Some directors should just stick to realism.
Director Thomas McCarthy‘s best films, “The Station Agent” and “Win Win,” might tread toward the whimsical, but they mostly traffic in recognizable characters in relatable situations. But then there’s “The Visitor,” in which a constipated old white guy learns to love life with the help of some accommodating people of color, and you can feel the sweetness overpowering the filmmaker’s better instincts.
Cloying as “The Visitor” was, it barely scratches the surface of wrongheadedness, cutesiness and borderline racism on display in “The Cobbler,” a would-be comedy that clumsily combines magic shoes, daddy issues, gentrification, gangland violence and Adam Sandler, the latter doing that low-key, shut-down style of acting he delivers every time he’s working for a real director and not one of his Happy Madison flunkies.
Sandler, to be fair, isn’t the problem here; it’s the script by McCarthy and Paul Sado, which takes a promising premise and then drags it into oblivion.
Shoe repairman Max Simkin (Sandler) is a fourth-generation cobbler, working in the same Lower East Side shop where his great-grandfather (we learn in the film’s opening flashback) possessed a magical stitching machine, supposedly a gift from an angel.
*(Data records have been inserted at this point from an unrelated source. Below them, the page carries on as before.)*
(** What one turn of the loop returns, when it returns. *)
Lemma split_one_inv (df : DataFrame EncRow) p train_part test_part :
  NoDup (index df) →
  split_one permutation df p = Ok (train_part, test_part) →
  (sample_size (length (samples_of p df)) ≤ Z.of_nat (length (samples_of p df)))%Z
  ∧ length train_part = Z.to_nat (sample_size (length (samples_of p df)))
  ∧ train_part ++ test_part ≡ₚ samples_of p df.
Proof using permutation_perm.
  intros Hnd Hs. unfold split_one, sample in Hs.
  set (c := length (samples_of p df)) in *.
  set (size := sample_size c) in *. clearbody size.
  destruct (decide (Z.of_nat c < size)%Z) as [|Hle]; [done|].
  set (pd := samples_of p df) in *.
  rewrite take_rows_Ok in Hs by apply Forall_take, permutation_lt.
  cbn [mbind result_bind] in Hs.
  set (tp := omap (pd !!.) (take (Z.to_nat size) (permutation c))) in *.
  set (rest := omap (pd !!.) (drop (Z.to_nat size) (permutation c))).
  assert (Hperm : tp ++ rest ≡ₚ pd) by apply take_drop_rows.
  unfold drop_labels in Hs.
  destruct (decide (index tp ⊆ index pd)) as [_|Hn].
  2:{ destruct Hn. intros i Hi. unfold index in *.
      rewrite <-Hperm, fmap_app. apply elem_of_app. by left. }
  injection Hs as <- <-.
  split; [lia|]. split; [apply length_take_rows; lia|].
  rewrite <-Hperm at 2. f_equiv.
  assert (Hndi : NoDup (index (tp ++ rest))).
  { unfold index. rewrite Hperm. by apply NoDup_index_samples_of. }
  unfold index in Hndi. rewrite fmap_app in Hndi.
  apply NoDup_app in Hndi as (_ & Hdisj & _).
  rewrite <-Hperm, filter_app.
  rewrite filter_none, filter_all; [done|..].
  - intros ir Hir Hin. eapply Hdisj; [done|].
    apply list_elem_of_fmap. by exists ir.
  - intros ir Hir Hnin. apply Hnin.
    apply list_elem_of_fmap. by exists ir.
Qed.

Lemma split_one_Ok (df : DataFrame EncRow) p :
  (sample_size (length (samples_of p df)) ≤ Z.of_nat (length (samples_of p df)))%Z →
  ∃ part, split_one permutation df p = Ok part.
Proof using permutation_perm.
  intros Hsize. unfold split_one, sample.
  set (c := length (samples_of p df)) in *.
  set (size := sample_size c) in *. clearbody size.
  rewrite decide_False by lia.
  rewrite take_rows_Ok by apply Forall_take, permutation_lt.
  cbn [mbind result_bind]. unfold drop_labels.
  rewrite decide_True; [by eexists|].
  intros i (ir & -> & Hir)%list_elem_of_fmap.
  apply list_elem_of_fmap. exists ir. split; [done|].
  apply list_elem_of_omap in Hir as (j & _ & Hj).
  by eapply list_elem_of_lookup_2.
Qed.

Lemma split_one_protein (df : DataFrame EncRow) p part ir :
  NoDup (index df) →
  split_one permutation df p = Ok part →
  ir ∈ part.1 ++ part.2 → protein ir.2 = p.
Proof using permutation_perm.
  destruct part as [tp te]. intros Hnd Hs Hir.
  apply split_one_inv in Hs as (_ & _ & Hperm); [|done].
  rewrite Hperm in Hir. by eapply samples_of_protein.
Qed.

Section Parts.
Context (π : DataFrame EncRow * DataFrame EncRow → DataFrame EncRow).
Let R (q : string) part := ∀ ir, ir ∈ π part → protein ir.2 = q.

Lemma samples_of_join_other ps parts p :
  Forall2 R ps parts → p ∉ ps → samples_of p (mjoin (π <$> parts)) = [].
Proof.
  intros HR Hp. apply filter_none. intros ir Hir Heq.
  apply list_elem_of_join in Hir as (fr & Hir & Hfr).
  apply list_elem_of_fmap in Hfr as (part & -> & Hpart).
  apply list_elem_of_lookup in Hpart as [j Hj].
  destruct (Forall2_lookup_r _ _ _ _ _ HR Hj) as (q & Hq & Hqr).
  apply Hp. rewrite <-Heq, (Hqr ir Hir). by eapply list_elem_of_lookup_2.
Qed.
It’s not until Max’s electric stitcher breaks down that he pulls the old thing out of the basement and discovers its powers: After resoling shoes on it, when Max puts those shoes on, he turns into their owners.
It’s a body-switching premise that allows various actors, including Dan Stevens (as a wealthy club DJ), Clifford “Method Man” Smith (as a dangerous criminal), and Joey Slotnick, among others, to imitate Sandler-as-Max’s shuffling walk and dumbfounded facial expressions.
Before this discovery, Max was bitter and closed-off to the world after being abandoned by his father Abraham (Dustin Hoffman), who left Max to run the shop and to take care of the increasingly demented Mrs. Simkin (Lynn Cohen). The magic shoes give Max something of a new lease on life — after committing some petty crimes and pranks, he eventually starts using them as a way to save the neighborhood from an evil developer (Ellen Barkin, joyfully chewing the scenery) and to impress pretty community activist Carmen (Melonie Diaz).
Watching Max blossom (mostly in the faces of Sandler’s co-stars who are pretending to be him) has a certain charm, and it’s certainly nice to see Sandler and Steve Buscemi (as the barber next door) acting opposite each other in something that’s way smarter than “Grown Ups 2.” Once it starts delving into the crime and real estate subplot, with Method Man’s character turning out to be truly homicidal and psychotic, the movie’s delicate web of magical realism gives way to plain old ugly realism, and it’s not a shift in tone that McCarthy manages successfully here.
When it seems like the movie can’t get worse, it does, with a finale that’s just cringe-inducing and far too neat and tidy. It’s the kind of climax that undoes all of McCarthy and Sandler’s efforts to make us invest in Max and his story.
If “The Cobbler” has anything in common with the Happy Madison movies, it’s in its discomfort with anything that isn’t white, straight, male and bourgeois — concepts like bisexuality and cross-dressing rear their heads, only to be handled with cinematic stink-face, and most of the people of color in the movie are stereotypical gangsta types.
Fans of “Punch-Drunk Love” and “Funny People” keep clamoring for Sandler to make more movies that don’t have Dennis Dugan behind the camera, but choosing scripts like “The Cobbler” and last year’s universally drubbed “Men, Women & Children” aren’t going to make any of his demographics happy.